JACS Au 2024, 4 (11), 4507-4517
DOI: 10.1021/jacsau.4c00864
Isosteric replacement of functional groups is an emerging strategy for optimizing bioactive molecules in drug discovery. tert-Butyl group is a particularly important moiety, yet its isosteric replacement with 1-trifluoromethyl-cyclobutyl group has been rather neglected. To enable the advance of this molecular fragment in drug discovery programs, we report the synthesis of over 30 small-molecule building blocks featuring the trifluoromethyl-cyclobutyl fragment, achieved by reacting sulfur tetrafluoride with cyclobutylcarboxylic acids on a gram-to-multigram scale. Furthermore, we characterized the structural properties of this group through X-ray analysis, studied its effect on acid–base transitions, and evaluated its Hammett parameters.

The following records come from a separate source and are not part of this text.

(** * The k-mer counter of "Learning Go: CPU Profiling", round 4

    A shallow embedding of the Go program of round 4 of the post (the version
    with the hand-written hash counter): the symbol replacer [toNum], the key
    packer [encode], the hash function [hash], the chained table
    [hashCounter] with its two methods [get] and [inc], and the scanner
    [count].

    Conventions of the embedding:
    - Go's [uint64] is a [Z] in [0, 2^64); operations that can leave the
      range are wrapped with [uint64_wrap].
    - Go's [int] is the 64-bit signed integer of the platforms the post
      measures on: a [Z] in [-2^63, 2^63), wrapped with [int_wrap].
    - [[]byte] is [list byte].
    - a run-time panic (index out of range, slice bounds out of range) is the
      [Panic] constructor of [result]. *)

From Stdlib Require Import ZArith List Lia.
From Stdlib.Strings Require Import Byte.
From stdpp Require Import gmap strings.
Import ListNotations.
Local Open Scope Z_scope.

(** ** Run-time panics *)

Inductive panic : Type :=
| IndexOutOfRange (index : Z)
| SliceBoundsOutOfRange (low high : Z).

Inductive result (A : Type) : Type :=
| Ok (a : A)
| Panic (p : panic).
Arguments Ok {A} a.
Arguments Panic {A} p.

#[global] Instance result_ret : MRet result := fun A a => Ok a.
#[global] Instance result_bind : MBind result := fun A B f m =>
  match m with
  | Ok a => f a
  | Panic p => Panic p
  end.

(** ** Machine integers *)

Module GoInt.

(** Truncation to [uint64]. *)
Definition uint64_wrap (z : Z) : Z := z mod 2 ^ 64.

(** Truncation to the signed 64-bit [int]. *)
Definition int_wrap (z : Z) : Z := (z + 2 ^ 63) mod 2 ^ 64 - 2 ^ 63.

(** The conversion [int(key)] of a [uint64]: same bits, read as signed. *)
Definition int_of_uint64 (key : Z) : Z := int_wrap key.

(** The conversion [uint64(char)] of a byte. *)
Definition uint64_of_byte (char : byte) : Z := Z.of_N (Byte.to_N char).

(** [x << n] on [uint64]. *)
Definition shl64 (x n : Z) : Z := uint64_wrap (Z.shiftl x n).

(** [len(s)] as an [int]. *)
Definition len {A : Type} (s : list A) : Z := Z.of_nat (List.length s).

Definition is_uint64 (z : Z) : Prop := 0 <= z < 2 ^ 64.
Definition is_int (z : Z) : Prop := - 2 ^ 63 <= z < 2 ^ 63.

End GoInt.
Export GoInt.

(** Range side conditions on machine integers. *)
Ltac int_range := unfold is_int, is_uint64, len in *; lia.

(** A byte string, written as a string literal. *)
Definition bytes (s : String.string) : list byte :=
  String.list_byte_of_string s.
Arguments bytes s%_string.

#[global] Instance byte_eq_dec : EqDecision byte := Byte.byte_eq_dec.

(** ** The symbol replacer

    [strings.NewReplacer("A", string(0), "C", string(1), "G", string(2),
    "T", string(3))]: every old and new string is a single byte, so
    [Replace] maps the input byte by byte, and a byte that is none of the
    four old strings is copied as it is. *)

Definition toNum_byte (b : byte) : byte :=
  match b with
  | "A"%byte => x00
  | "C"%byte => x01
  | "G"%byte => x02
  | "T"%byte => x03
  | other => other
  end.

Module toNum.
Definition Replace (s : list byte) : list byte := map toNum_byte s.
End toNum.

(** [read]: the lines of standard input (the scanner has already split them
    and dropped the line ends), each one replaced and appended to the
    buffer. *)
Definition read (stdin_lines : list (list byte)) : list byte :=
  fold_left (fun buf text => buf ++ toNum.Replace text) stdin_lines [].

(** ** The key packer *)

Definition encode (sequence : list byte) : Z :=
  fold_left (fun num char => Z.lor (shl64 num 2) (uint64_of_byte char))
            sequence 0.

(** ** The hash counter *)

Definition hashSize : Z := Z.shiftl 1 18.

(** Go's [%] truncates towards zero: it is [Z.rem], not [Z.modulo]. *)
Definition hash (key : Z) : Z := Z.rem (int_of_uint64 key) hashSize.

(** A value of type [*entry]: the nil pointer, or a pointer to a struct with
    the fields [key], [value] and [next].  Every entry is reachable from one
    bucket only, so a chain is modelled by value. *)
Inductive entry : Type :=
| null
| Entry (key : Z) (value : Z) (next : entry).

(** [entries [hashSize]*entry]: the array is kept sparse, a missing index
    holds the nil pointer of Go's zero value; the bounds check of the array
    access is [index]. *)
Record hashCounter : Type := { entries : gmap Z entry }.

(** The zero value of [hashCounter]. *)
Definition zero_hashCounter : hashCounter := {| entries := ∅ |}.

(** [hc.entries[h]], read. *)
Definition index (hc : hashCounter) (h : Z) : result entry :=
  if (0 <=? h) && (h <? hashSize)
  then Ok (default null (entries hc !! h))
  else Panic (IndexOutOfRange h).

(** [*p = e] for [p := &hc.entries[h]], once the bounds check has passed. *)
Definition store (hc : hashCounter) (h : Z) (e : entry) : hashCounter :=
  {| entries := <[h := e]> (entries hc) |}.

(** The loop of [get], from the entry [e] on. *)
Fixpoint get_loop (e : entry) (key : Z) : Z :=
  match e with
  | null => 0
  | Entry k v nx => if k =? key then v else get_loop nx key
  end.

Definition get (hc : hashCounter) (key : Z) : result Z :=
  e ← index hc (hash key);
  mret (get_loop e key).

(** The loop of [inc], from the entry [e] on: [Some] of the updated chain
    when an entry with key [k] was found (and [e.value++] done in place),
    [None] when the loop ran off the end of the chain. *)
Fixpoint inc_loop (e : entry) (k : Z) : option entry :=
  match e with
  | null => None
  | Entry k' v nx =>
      if k' =? k then Some (Entry k' (int_wrap (v + 1)) nx)
      else match inc_loop nx k with
           | Some nx' => Some (Entry k' v nx')
           | None => None
           end
  end.

Definition inc (hc : hashCounter) (k : Z) : result hashCounter :=
  let h := hash k in
  p ← index hc h;
  match inc_loop p k with
  | Some p' => mret (store hc h p')
  | None =>
      match p with
      | null => mret (store hc h (Entry k 1 null))
      | _ => mret (store hc h (Entry k 1 p))
      end
  end.

(** ** The scanner *)

(** [dna[low:high]]; the capacity of the buffer is taken to be its length. *)
Definition slice (dna : list byte) (low high : Z) : result (list byte) :=
  if (0 <=? low) && (low <=? high) && (high <=? len dna)
  then Ok (take (Z.to_nat (high - low)) (drop (Z.to_nat low) dna))
  else Panic (SliceBoundsOutOfRange low high).

(** The values [i] takes in [for i := 0; i < bound; i++]. *)
Definition loop_indices (bound : Z) : list Z :=
  map Z.of_nat (seq 0 (Z.to_nat bound)).

Definition count_body (dna : list byte) (length : Z)
    (counts : hashCounter) (i : Z) : result hashCounter :=
  w ← slice dna i (int_wrap (i + length));
  inc counts (encode w).

Fixpoint count_loop (dna : list byte) (length : Z) (indices : list Z)
    (counts : hashCounter) : result hashCounter :=
  match indices with
  | [] => Ok counts
  | i :: rest =>
      counts' ← count_body dna length counts i;
      count_loop dna length rest counts'
  end.

Definition count (dna : list byte) (length : Z) : result hashCounter :=
  count_loop dna length
    (loop_indices (int_wrap (int_wrap (len dna - length) + 1)))
    zero_hashCounter.

(** ** The main function, without the profiling and the printing *)

Definition sequence : list byte := bytes "GGTATTTTAATTTATAGT".

Definition main (stdin_lines : list (list byte)) : result Z :=
  let dna := read stdin_lines in
  counts ← count dna (len sequence);
  get counts (encode (toNum.Replace sequence)).


(** ** Notions the statements are written with *)

(** The four letters of the alphabet. *)
Definition alphabet (b : byte) : bool :=
  match b with
  | "A"%byte | "C"%byte | "G"%byte | "T"%byte => true
  | _ => false
  end.

(** A byte of the encoded buffer that is a 2-bit code. *)
Definition is_code (b : byte) : Prop := uint64_of_byte b <= 3.

#[global] Instance is_code_dec b : Decision (is_code b).
Proof. unfold is_code. apply _. Defined.

(** The ground truth of the counting: the number of starting positions of
    [s] at which [w] occurs, by brute force. *)
Fixpoint starts_with (w s : list byte) : bool :=
  match w, s with
  | [], _ => true
  | _ :: _, [] => false
  | a :: w', b :: s' => bool_decide (a = b) && starts_with w' s'
  end.

Fixpoint occurrences (w s : list byte) : Z :=
  (if starts_with w s then 1 else 0) +
  match s with
  | [] => 0
  | _ :: s' => occurrences w s'
  end.

(** The unsigned integer whose base-4 digits are the codes, the most
    significant one first: the sum of [code[j] * 4^(L-1-j)]. *)
Fixpoint base4 (codes : list byte) : Z :=
  match codes with
  | [] => 0
  | c :: rest => uint64_of_byte c * 4 ^ len rest + base4 rest
  end.

(** The window of length [L] that starts at position [i]. *)
Definition window (dna : list byte) (L i : nat) : list byte :=
  take L (drop i dna).

(** The windows [count] visits, in order. *)
Definition windows (dna : list byte) (L : nat) : list (list byte) :=
  map (window dna L) (seq 0 (S (length dna) - L)).

(** The incremental packer, following the words of the specification (the
    program has none: its scanner calls [encode] on every window).  On a
    [uint64]: shift the previous key left by 2 bits, or in the code that
    enters the window, and mask to keep exactly [2 * L] bits. *)
Definition spec_key_mask (L : nat) : Z := Z.ones (2 * Z.of_nat L).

Finally, we evaluated the replacement of tert-butyl with 1-trifluoromethyl-cyclobutyl in several bioactive compounds that represent commercial drugs and agrochemicals. Our findings indicate that while the trifluoromethyl-cyclobutyl group exhibited slightly larger steric size and moderately increased lipophilicity, it preserved the original mode of bioactivity in the examined cases and, in some cases, enhanced resistance to metabolic clearance.